About this task: Give the records again, word for word.

Records to process:
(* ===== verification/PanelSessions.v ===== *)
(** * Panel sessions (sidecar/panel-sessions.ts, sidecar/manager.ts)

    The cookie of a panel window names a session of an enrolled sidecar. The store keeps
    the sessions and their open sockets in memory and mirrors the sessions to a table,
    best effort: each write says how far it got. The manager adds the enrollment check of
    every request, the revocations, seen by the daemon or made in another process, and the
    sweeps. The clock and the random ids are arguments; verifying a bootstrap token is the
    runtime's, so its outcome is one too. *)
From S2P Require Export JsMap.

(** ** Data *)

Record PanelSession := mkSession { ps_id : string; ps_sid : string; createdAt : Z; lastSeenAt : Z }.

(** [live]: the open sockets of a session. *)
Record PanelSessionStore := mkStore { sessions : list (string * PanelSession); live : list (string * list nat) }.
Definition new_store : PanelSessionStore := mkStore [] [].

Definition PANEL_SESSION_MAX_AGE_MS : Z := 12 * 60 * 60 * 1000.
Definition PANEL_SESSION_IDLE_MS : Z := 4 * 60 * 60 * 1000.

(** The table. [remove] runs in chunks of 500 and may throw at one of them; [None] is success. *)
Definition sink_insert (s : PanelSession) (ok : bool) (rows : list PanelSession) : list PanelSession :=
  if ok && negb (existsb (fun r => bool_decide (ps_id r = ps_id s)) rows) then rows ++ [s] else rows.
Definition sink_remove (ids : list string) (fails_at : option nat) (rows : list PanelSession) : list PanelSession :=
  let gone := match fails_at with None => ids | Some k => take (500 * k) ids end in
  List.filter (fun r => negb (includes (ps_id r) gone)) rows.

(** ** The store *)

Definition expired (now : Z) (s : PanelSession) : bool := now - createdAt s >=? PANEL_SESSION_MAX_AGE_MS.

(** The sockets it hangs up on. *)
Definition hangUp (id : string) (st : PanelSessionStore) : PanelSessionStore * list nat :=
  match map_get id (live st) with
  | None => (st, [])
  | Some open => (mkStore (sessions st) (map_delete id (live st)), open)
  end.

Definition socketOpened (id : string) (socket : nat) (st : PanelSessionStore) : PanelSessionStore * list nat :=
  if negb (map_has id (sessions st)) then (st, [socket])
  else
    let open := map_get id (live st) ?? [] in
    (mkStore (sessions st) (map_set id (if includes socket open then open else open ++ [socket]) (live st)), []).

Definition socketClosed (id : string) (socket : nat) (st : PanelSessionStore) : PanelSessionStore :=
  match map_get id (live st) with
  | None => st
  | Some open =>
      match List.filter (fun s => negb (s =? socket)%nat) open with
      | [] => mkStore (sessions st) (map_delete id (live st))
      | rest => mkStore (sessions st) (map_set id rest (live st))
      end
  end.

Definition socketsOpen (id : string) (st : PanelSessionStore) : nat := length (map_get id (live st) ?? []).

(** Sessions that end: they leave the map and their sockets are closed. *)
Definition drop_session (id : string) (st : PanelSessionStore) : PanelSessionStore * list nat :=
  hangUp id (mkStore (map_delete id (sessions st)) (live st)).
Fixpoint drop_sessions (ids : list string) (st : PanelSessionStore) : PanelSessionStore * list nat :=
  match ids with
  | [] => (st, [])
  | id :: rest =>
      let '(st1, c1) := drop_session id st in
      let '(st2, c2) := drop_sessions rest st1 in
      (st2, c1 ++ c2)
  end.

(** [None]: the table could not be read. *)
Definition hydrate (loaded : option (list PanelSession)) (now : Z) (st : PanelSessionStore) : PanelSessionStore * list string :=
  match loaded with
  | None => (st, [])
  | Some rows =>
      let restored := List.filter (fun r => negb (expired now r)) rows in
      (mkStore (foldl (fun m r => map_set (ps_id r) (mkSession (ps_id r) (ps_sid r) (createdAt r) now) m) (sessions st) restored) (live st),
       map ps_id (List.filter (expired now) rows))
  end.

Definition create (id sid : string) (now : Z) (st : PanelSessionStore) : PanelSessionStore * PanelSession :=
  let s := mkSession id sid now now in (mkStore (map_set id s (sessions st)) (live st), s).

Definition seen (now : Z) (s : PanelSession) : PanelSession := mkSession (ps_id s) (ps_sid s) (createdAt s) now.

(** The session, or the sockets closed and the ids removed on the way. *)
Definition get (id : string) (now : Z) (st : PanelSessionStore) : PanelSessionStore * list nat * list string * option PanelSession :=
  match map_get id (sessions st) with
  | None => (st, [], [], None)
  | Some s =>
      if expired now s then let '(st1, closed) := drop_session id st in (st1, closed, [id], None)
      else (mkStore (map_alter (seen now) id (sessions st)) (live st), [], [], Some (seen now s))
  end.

Solution:
(* ===== verification/PanelSessions.v ===== *)
(** * Panel sessions (sidecar/panel-sessions.ts, sidecar/manager.ts)

    The cookie of a panel window names a session of an enrolled sidecar. The store keeps
    the sessions and their open sockets in memory and mirrors the sessions to a table,
    best effort: each write says how far it got. The manager adds the enrollment check of
    every request, the revocations, seen by the daemon or made in another process, and the
    sweeps. The clock and the random ids are arguments; verifying a bootstrap token is the
    runtime's, so its outcome is one too. *)
From S2P Require Export JsMap.

(** ** Data *)

Record PanelSession := mkSession { ps_id : string; ps_sid : string; createdAt : Z; lastSeenAt : Z }.

(** [live]: the open sockets of a session. *)
Record PanelSessionStore := mkStore { sessions : list (string * PanelSession); live : list (string * list nat) }.
Definition new_store : PanelSessionStore := mkStore [] [].

Definition PANEL_SESSION_MAX_AGE_MS : Z := 12 * 60 * 60 * 1000.
Definition PANEL_SESSION_IDLE_MS : Z := 4 * 60 * 60 * 1000.

(** The table. [remove] runs in chunks of 500 and may throw at one of them; [None] is success. *)
Definition sink_insert (s : PanelSession) (ok : bool) (rows : list PanelSession) : list PanelSession :=
  if ok && negb (existsb (fun r => bool_decide (ps_id r = ps_id s)) rows) then rows ++ [s] else rows.
Definition sink_remove (ids : list string) (fails_at : option nat) (rows : list PanelSession) : list PanelSession :=
  let gone := match fails_at with None => ids | Some k => take (500 * k) ids end in
  List.filter (fun r => negb (includes (ps_id r) gone)) rows.

(** ** The store *)

Definition expired (now : Z) (s : PanelSession) : bool := now - createdAt s >=? PANEL_SESSION_MAX_AGE_MS.

(** The sockets it hangs up on. *)
Definition hangUp (id : string) (st : PanelSessionStore) : PanelSessionStore * list nat :=
  match map_get id (live st) with
  | None => (st, [])
  | Some open => (mkStore (sessions st) (map_delete id (live st)), open)
  end.

Definition socketOpened (id : string) (socket : nat) (st : PanelSessionStore) : PanelSessionStore * list nat :=
  if negb (map_has id (sessions st)) then (st, [socket])
  else
    let open := map_get id (live st) ?? [] in
    (mkStore (sessions st) (map_set id (if includes socket open then open else open ++ [socket]) (live st)), []).

Definition socketClosed (id : string) (socket : nat) (st : PanelSessionStore) : PanelSessionStore :=
  match map_get id (live st) with
  | None => st
  | Some open =>
      match List.filter (fun s => negb (s =? socket)%nat) open with
      | [] => mkStore (sessions st) (map_delete id (live st))
      | rest => mkStore (sessions st) (map_set id rest (live st))
      end
  end.

Definition socketsOpen (id : string) (st : PanelSessionStore) : nat := length (map_get id (live st) ?? []).

(** Sessions that end: they leave the map and their sockets are closed. *)
Definition drop_session (id : string) (st : PanelSessionStore) : PanelSessionStore * list nat :=
  hangUp id (mkStore (map_delete id (sessions st)) (live st)).
Fixpoint drop_sessions (ids : list string) (st : PanelSessionStore) : PanelSessionStore * list nat :=
  match ids with
  | [] => (st, [])
  | id :: rest =>
      let '(st1, c1) := drop_session id st in
      let '(st2, c2) := drop_sessions rest st1 in
      (st2, c1 ++ c2)
  end.

(** [None]: the table could not be read. *)
Definition hydrate (loaded : option (list PanelSession)) (now : Z) (st : PanelSessionStore) : PanelSessionStore * list string :=
  match loaded with
  | None => (st, [])
  | Some rows =>
      let restored := List.filter (fun r => negb (expired now r)) rows in
      (mkStore (foldl (fun m r => map_set (ps_id r) (mkSession (ps_id r) (ps_sid r) (createdAt r) now) m) (sessions st) restored) (live st),
       map ps_id (List.filter (expired now) rows))
  end.

Definition create (id sid : string) (now : Z) (st : PanelSessionStore) : PanelSessionStore * PanelSession :=
  let s := mkSession id sid now now in (mkStore (map_set id s (sessions st)) (live st), s).

Definition seen (now : Z) (s : PanelSession) : PanelSession := mkSession (ps_id s) (ps_sid s) (createdAt s) now.

(** The session, or the sockets closed and the ids removed on the way. *)
Definition get (id : string) (now : Z) (st : PanelSessionStore) : PanelSessionStore * list nat * list string * option PanelSession :=
  match map_get id (sessions st) with
  | None => (st, [], [], None)
  | Some s =>
      if expired now s then let '(st1, closed) := drop_session id st in (st1, closed, [id], None)
      else (mkStore (map_alter (seen now) id (sessions st)) (live st), [], [], Some (seen now s))
  end.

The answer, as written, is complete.